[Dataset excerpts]
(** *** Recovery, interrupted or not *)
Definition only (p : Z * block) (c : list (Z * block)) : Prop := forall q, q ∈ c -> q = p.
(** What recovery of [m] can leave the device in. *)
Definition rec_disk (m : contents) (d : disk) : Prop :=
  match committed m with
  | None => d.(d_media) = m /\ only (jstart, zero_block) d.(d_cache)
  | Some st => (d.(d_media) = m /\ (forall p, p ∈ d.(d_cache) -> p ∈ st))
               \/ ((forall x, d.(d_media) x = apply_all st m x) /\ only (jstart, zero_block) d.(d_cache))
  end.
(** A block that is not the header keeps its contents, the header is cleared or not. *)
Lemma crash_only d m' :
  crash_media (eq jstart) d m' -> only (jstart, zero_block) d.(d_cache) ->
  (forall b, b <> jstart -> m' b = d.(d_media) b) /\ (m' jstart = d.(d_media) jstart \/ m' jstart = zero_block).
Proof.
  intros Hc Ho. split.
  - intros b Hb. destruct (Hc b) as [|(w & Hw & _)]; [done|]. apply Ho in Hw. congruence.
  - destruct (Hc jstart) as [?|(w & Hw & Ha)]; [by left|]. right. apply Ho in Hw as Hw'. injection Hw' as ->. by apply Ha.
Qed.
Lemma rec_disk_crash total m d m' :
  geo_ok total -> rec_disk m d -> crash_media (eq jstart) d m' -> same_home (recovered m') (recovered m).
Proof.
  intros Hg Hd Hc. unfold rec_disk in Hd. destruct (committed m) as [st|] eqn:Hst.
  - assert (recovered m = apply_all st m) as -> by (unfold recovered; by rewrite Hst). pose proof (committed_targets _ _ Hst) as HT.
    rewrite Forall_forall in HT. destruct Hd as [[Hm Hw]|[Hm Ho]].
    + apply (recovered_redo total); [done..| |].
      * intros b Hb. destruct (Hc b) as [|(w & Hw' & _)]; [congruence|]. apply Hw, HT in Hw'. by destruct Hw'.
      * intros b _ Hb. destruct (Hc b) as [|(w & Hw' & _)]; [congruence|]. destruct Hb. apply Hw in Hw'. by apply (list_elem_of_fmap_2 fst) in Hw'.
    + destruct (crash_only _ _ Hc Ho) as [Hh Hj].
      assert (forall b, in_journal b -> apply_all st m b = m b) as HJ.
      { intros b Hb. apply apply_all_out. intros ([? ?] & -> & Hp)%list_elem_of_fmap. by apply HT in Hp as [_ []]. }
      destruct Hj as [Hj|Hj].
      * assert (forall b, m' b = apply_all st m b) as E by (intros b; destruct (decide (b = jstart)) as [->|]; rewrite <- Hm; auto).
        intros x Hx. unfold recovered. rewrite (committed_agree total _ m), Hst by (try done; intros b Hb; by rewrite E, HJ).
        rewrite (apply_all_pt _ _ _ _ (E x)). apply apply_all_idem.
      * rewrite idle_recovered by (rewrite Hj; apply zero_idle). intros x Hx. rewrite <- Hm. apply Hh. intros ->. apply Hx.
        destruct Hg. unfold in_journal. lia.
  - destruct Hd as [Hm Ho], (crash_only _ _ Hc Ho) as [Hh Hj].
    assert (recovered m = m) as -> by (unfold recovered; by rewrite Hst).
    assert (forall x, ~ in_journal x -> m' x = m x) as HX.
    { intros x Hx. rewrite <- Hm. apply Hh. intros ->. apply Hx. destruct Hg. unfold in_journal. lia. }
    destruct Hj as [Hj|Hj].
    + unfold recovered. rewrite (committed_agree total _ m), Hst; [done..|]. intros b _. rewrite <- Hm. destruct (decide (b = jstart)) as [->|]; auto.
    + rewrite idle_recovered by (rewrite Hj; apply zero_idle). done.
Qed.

==

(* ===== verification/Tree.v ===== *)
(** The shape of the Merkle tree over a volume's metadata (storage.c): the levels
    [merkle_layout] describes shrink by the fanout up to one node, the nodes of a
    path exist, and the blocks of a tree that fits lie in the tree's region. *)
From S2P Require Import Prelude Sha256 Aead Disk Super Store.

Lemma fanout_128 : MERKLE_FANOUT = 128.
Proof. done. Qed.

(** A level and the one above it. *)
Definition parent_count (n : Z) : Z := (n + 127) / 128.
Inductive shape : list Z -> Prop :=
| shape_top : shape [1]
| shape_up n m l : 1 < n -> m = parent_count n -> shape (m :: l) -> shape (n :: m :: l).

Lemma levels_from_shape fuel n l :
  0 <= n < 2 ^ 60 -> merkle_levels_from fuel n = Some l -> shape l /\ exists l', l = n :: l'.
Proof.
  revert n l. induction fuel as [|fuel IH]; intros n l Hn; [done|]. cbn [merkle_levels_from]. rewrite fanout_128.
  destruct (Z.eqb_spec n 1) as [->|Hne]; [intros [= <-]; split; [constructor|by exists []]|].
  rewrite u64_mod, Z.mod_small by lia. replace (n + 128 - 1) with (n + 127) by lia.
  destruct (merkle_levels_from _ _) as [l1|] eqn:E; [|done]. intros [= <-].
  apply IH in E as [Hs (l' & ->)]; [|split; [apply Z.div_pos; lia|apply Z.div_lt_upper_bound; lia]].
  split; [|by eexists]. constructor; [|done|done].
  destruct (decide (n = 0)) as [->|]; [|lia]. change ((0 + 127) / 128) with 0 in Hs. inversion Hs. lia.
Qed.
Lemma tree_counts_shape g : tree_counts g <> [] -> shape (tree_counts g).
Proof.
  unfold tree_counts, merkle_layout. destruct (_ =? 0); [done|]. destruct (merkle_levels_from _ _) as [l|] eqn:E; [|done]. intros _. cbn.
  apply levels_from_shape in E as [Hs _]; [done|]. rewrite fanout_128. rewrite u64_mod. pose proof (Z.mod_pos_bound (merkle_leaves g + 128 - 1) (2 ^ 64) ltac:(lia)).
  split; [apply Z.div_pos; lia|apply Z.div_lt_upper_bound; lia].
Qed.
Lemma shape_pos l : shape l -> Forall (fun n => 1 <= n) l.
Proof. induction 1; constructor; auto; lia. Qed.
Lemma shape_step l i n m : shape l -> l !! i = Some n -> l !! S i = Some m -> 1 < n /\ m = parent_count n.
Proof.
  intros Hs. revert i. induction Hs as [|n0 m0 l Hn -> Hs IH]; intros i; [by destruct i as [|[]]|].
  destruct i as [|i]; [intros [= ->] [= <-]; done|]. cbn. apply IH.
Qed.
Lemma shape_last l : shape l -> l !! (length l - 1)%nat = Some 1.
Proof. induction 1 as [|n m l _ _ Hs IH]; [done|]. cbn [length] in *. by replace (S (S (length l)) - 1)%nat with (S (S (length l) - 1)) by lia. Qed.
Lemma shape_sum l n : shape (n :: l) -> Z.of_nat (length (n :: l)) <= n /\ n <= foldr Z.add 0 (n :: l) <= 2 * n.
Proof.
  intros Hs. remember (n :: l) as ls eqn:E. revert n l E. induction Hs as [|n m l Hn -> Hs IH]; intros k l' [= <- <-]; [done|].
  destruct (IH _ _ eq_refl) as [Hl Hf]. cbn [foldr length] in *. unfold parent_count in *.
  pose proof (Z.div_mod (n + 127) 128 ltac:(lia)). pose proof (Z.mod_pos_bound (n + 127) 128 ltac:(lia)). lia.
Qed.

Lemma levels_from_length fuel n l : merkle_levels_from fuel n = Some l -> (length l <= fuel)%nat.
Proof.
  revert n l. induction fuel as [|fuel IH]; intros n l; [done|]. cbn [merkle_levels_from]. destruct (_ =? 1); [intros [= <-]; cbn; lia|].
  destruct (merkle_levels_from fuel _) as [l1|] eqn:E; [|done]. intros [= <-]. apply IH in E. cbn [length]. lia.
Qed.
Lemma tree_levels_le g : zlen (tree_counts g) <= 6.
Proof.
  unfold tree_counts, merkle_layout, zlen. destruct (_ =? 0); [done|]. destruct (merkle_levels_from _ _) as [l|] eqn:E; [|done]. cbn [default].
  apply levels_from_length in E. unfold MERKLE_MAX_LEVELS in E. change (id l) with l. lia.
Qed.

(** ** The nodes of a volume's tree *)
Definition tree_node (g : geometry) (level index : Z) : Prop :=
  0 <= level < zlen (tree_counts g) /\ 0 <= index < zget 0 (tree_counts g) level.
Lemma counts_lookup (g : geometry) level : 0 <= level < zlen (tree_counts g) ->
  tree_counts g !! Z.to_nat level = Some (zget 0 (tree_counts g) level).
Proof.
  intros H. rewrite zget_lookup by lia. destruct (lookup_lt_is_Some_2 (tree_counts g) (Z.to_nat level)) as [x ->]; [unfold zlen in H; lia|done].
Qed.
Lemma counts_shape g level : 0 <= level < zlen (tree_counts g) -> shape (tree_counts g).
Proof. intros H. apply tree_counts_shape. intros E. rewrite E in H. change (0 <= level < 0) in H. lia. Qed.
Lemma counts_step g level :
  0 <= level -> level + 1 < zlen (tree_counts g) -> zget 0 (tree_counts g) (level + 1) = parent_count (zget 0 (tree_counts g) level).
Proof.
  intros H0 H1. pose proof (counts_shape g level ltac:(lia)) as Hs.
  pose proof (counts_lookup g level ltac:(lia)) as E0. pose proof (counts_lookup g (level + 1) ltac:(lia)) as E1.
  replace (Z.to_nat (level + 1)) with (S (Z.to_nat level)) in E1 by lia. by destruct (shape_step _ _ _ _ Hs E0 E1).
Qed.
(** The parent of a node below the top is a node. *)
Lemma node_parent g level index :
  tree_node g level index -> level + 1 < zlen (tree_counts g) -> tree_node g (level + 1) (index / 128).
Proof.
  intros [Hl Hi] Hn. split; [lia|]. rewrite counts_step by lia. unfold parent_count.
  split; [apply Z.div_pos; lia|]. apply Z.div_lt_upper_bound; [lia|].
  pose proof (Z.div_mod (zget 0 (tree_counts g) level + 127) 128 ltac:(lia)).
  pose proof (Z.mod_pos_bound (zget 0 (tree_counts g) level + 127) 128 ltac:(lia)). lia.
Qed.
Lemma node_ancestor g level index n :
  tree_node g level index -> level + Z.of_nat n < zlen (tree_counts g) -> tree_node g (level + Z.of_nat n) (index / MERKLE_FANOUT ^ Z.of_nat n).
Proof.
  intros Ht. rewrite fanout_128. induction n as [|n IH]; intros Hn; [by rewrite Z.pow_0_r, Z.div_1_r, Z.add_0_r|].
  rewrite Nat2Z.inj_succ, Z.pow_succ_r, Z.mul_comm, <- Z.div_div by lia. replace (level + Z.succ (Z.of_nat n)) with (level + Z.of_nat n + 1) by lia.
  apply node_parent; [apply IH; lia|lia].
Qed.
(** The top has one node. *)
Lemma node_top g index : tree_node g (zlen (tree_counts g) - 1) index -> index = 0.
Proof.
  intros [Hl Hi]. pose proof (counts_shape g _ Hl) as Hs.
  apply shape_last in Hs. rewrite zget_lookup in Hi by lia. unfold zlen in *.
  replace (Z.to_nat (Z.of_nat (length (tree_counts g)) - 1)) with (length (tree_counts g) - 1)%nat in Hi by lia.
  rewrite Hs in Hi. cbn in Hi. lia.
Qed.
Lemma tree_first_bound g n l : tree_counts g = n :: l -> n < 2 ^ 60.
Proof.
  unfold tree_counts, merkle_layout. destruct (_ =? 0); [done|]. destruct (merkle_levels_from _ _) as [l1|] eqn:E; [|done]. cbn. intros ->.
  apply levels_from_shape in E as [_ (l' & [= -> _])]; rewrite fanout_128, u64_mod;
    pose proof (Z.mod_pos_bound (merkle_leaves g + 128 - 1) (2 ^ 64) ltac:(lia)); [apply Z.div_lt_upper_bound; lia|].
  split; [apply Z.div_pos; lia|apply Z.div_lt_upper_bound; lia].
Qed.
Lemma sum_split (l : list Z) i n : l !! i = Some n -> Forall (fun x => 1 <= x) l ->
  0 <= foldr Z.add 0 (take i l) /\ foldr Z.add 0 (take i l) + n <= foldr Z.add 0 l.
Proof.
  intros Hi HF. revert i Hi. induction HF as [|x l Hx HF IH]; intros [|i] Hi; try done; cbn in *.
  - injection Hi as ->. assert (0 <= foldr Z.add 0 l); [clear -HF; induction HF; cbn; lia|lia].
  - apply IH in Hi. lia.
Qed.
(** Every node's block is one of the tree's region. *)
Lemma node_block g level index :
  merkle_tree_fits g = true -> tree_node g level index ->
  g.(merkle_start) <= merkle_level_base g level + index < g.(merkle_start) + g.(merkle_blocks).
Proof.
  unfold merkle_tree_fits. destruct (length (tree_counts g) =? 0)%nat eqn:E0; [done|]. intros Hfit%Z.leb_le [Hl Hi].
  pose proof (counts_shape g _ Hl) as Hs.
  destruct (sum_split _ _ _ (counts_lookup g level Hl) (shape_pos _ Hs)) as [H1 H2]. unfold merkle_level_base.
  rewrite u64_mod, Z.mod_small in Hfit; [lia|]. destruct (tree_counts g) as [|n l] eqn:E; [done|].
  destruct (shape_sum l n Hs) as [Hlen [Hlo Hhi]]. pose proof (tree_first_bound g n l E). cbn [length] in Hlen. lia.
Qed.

* * *

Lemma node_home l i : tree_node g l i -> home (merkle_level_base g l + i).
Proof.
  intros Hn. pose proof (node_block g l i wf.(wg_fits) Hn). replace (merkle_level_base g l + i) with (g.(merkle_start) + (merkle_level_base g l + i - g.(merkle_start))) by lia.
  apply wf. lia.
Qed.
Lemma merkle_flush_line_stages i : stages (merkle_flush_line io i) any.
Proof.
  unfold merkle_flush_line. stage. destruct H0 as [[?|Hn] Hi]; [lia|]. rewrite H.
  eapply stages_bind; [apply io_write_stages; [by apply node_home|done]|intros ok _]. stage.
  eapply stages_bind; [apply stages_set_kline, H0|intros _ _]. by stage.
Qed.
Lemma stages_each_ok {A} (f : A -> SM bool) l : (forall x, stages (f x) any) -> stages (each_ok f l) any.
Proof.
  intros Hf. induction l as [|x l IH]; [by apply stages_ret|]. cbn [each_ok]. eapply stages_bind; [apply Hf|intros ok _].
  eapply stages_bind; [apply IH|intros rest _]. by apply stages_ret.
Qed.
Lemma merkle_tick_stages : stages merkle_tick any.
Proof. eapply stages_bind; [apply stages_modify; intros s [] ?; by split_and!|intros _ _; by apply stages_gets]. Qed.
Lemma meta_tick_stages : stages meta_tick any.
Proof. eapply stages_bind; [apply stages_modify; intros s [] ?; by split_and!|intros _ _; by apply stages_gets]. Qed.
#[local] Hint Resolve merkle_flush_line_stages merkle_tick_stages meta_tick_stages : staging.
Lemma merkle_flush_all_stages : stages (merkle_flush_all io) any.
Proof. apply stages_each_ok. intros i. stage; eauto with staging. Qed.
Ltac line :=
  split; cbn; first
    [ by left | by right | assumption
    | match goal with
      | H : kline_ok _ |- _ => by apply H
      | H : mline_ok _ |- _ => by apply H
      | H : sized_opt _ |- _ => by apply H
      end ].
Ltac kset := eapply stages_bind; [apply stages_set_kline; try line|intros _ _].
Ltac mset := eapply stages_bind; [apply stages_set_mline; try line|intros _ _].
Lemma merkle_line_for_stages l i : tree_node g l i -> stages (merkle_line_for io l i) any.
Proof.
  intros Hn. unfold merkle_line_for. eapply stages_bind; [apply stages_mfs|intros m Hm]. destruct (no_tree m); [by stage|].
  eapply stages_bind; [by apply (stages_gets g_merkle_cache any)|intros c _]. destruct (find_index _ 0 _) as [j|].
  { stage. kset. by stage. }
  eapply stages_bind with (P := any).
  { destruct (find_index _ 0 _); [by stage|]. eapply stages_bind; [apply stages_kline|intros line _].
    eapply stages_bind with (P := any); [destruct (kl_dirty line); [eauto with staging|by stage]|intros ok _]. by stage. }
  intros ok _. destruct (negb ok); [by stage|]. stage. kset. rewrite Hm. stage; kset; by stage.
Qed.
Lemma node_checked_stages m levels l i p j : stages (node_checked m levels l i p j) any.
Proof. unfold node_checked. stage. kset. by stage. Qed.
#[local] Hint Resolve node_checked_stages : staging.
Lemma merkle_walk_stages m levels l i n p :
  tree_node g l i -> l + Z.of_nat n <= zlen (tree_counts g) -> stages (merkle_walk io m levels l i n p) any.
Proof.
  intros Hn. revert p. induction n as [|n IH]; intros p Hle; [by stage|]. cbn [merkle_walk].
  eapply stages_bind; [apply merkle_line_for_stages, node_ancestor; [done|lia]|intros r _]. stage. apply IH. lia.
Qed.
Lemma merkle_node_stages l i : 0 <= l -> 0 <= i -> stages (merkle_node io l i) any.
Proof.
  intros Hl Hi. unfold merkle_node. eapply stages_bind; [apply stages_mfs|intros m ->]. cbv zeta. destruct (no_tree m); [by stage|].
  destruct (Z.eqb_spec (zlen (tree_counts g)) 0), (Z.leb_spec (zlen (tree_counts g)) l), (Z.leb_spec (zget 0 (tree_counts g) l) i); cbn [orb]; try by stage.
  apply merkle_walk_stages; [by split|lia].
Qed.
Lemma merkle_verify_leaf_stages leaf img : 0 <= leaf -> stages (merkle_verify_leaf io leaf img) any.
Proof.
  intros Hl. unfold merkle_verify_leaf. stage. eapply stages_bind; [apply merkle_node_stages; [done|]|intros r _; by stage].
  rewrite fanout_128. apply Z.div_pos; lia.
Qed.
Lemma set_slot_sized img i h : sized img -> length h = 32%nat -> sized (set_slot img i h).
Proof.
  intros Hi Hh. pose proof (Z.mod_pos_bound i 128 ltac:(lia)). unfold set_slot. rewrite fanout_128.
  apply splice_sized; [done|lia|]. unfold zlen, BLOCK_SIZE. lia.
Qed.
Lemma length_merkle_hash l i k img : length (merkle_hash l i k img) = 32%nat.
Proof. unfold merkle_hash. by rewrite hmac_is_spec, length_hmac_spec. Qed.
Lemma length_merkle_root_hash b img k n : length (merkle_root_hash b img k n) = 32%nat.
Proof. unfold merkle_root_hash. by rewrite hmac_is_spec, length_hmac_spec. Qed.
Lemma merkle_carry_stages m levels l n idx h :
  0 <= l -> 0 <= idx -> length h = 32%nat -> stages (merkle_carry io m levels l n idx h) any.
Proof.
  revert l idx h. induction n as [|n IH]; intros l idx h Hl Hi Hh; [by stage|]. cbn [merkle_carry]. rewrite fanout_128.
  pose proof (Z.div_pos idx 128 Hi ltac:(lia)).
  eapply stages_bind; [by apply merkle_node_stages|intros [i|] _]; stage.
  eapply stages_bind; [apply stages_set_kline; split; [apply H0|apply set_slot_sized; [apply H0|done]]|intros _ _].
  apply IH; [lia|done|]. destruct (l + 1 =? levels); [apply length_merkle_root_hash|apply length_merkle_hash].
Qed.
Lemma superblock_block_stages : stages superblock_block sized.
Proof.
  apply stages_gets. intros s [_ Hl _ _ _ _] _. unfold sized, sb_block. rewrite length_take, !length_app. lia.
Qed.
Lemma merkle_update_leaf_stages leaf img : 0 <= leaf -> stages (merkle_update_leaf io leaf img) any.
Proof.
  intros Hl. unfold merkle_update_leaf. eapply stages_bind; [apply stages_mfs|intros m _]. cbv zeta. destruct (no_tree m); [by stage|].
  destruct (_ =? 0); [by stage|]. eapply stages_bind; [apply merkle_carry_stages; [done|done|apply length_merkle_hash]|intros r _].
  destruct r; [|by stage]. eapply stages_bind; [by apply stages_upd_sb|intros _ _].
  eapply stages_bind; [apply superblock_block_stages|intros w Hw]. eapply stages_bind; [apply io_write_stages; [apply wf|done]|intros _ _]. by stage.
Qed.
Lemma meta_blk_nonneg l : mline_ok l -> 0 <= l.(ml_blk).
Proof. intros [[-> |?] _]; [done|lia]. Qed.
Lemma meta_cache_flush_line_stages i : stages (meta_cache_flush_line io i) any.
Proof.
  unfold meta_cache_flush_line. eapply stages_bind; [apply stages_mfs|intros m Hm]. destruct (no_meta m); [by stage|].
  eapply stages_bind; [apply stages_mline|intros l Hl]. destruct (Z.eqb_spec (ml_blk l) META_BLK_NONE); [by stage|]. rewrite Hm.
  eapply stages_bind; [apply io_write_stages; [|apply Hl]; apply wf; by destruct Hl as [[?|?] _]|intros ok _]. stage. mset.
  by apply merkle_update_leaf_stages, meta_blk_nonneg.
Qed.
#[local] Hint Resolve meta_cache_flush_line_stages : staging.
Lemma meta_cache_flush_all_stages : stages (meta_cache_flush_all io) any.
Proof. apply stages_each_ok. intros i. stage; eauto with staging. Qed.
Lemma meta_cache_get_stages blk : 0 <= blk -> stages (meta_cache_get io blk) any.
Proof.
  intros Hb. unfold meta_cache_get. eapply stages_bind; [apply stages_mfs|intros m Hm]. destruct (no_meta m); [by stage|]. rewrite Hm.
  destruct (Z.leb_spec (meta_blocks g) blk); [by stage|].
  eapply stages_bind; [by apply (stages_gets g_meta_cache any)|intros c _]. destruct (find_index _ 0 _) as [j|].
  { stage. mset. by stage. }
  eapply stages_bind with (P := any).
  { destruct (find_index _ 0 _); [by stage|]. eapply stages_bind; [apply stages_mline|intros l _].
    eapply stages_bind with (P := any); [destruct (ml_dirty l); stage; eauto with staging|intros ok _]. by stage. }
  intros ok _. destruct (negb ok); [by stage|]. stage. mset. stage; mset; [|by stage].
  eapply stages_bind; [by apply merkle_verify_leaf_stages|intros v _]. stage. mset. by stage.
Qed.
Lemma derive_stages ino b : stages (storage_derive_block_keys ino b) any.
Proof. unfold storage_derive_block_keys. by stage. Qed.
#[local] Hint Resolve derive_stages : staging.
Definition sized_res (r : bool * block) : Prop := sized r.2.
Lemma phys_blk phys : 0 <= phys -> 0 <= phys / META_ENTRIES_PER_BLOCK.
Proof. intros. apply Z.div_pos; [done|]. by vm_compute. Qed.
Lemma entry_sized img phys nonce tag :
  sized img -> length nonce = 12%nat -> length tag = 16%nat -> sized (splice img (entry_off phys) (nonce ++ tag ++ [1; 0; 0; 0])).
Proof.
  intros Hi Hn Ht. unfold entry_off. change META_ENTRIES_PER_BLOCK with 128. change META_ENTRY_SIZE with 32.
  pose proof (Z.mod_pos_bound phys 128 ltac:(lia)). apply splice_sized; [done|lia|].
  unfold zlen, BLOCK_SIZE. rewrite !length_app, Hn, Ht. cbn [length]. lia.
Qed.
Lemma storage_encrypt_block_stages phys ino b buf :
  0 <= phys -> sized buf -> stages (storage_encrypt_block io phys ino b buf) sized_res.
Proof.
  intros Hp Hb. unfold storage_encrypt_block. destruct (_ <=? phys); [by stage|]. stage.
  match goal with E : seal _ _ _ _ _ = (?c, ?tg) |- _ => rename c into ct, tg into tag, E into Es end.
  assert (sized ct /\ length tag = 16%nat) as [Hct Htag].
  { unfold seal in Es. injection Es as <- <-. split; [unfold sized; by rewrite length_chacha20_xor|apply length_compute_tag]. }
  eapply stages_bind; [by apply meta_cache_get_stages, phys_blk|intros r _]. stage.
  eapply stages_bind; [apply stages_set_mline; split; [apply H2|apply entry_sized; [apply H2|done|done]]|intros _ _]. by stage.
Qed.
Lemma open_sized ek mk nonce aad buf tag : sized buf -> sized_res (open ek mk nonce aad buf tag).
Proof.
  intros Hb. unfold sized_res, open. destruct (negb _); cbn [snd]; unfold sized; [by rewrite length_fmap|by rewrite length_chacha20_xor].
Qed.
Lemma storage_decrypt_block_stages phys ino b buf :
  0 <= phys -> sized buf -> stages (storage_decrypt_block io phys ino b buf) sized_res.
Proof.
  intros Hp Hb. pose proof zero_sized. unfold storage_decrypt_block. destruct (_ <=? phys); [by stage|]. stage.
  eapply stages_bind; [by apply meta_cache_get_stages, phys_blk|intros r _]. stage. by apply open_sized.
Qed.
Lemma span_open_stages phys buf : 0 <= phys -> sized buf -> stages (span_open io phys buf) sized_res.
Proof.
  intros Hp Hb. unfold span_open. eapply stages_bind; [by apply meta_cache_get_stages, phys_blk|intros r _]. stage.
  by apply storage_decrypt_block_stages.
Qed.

- Work required -
Take the lines above from the one containing "(** *** Recovery, interrupted or not *)" down to the one containing "match committed m with", and transcribe them exactly, both ends included.

- Answer below -
(** *** Recovery, interrupted or not *)
Definition only (p : Z * block) (c : list (Z * block)) : Prop := forall q, q ∈ c -> q = p.
(** What recovery of [m] can leave the device in. *)
Definition rec_disk (m : contents) (d : disk) : Prop :=
  match committed m with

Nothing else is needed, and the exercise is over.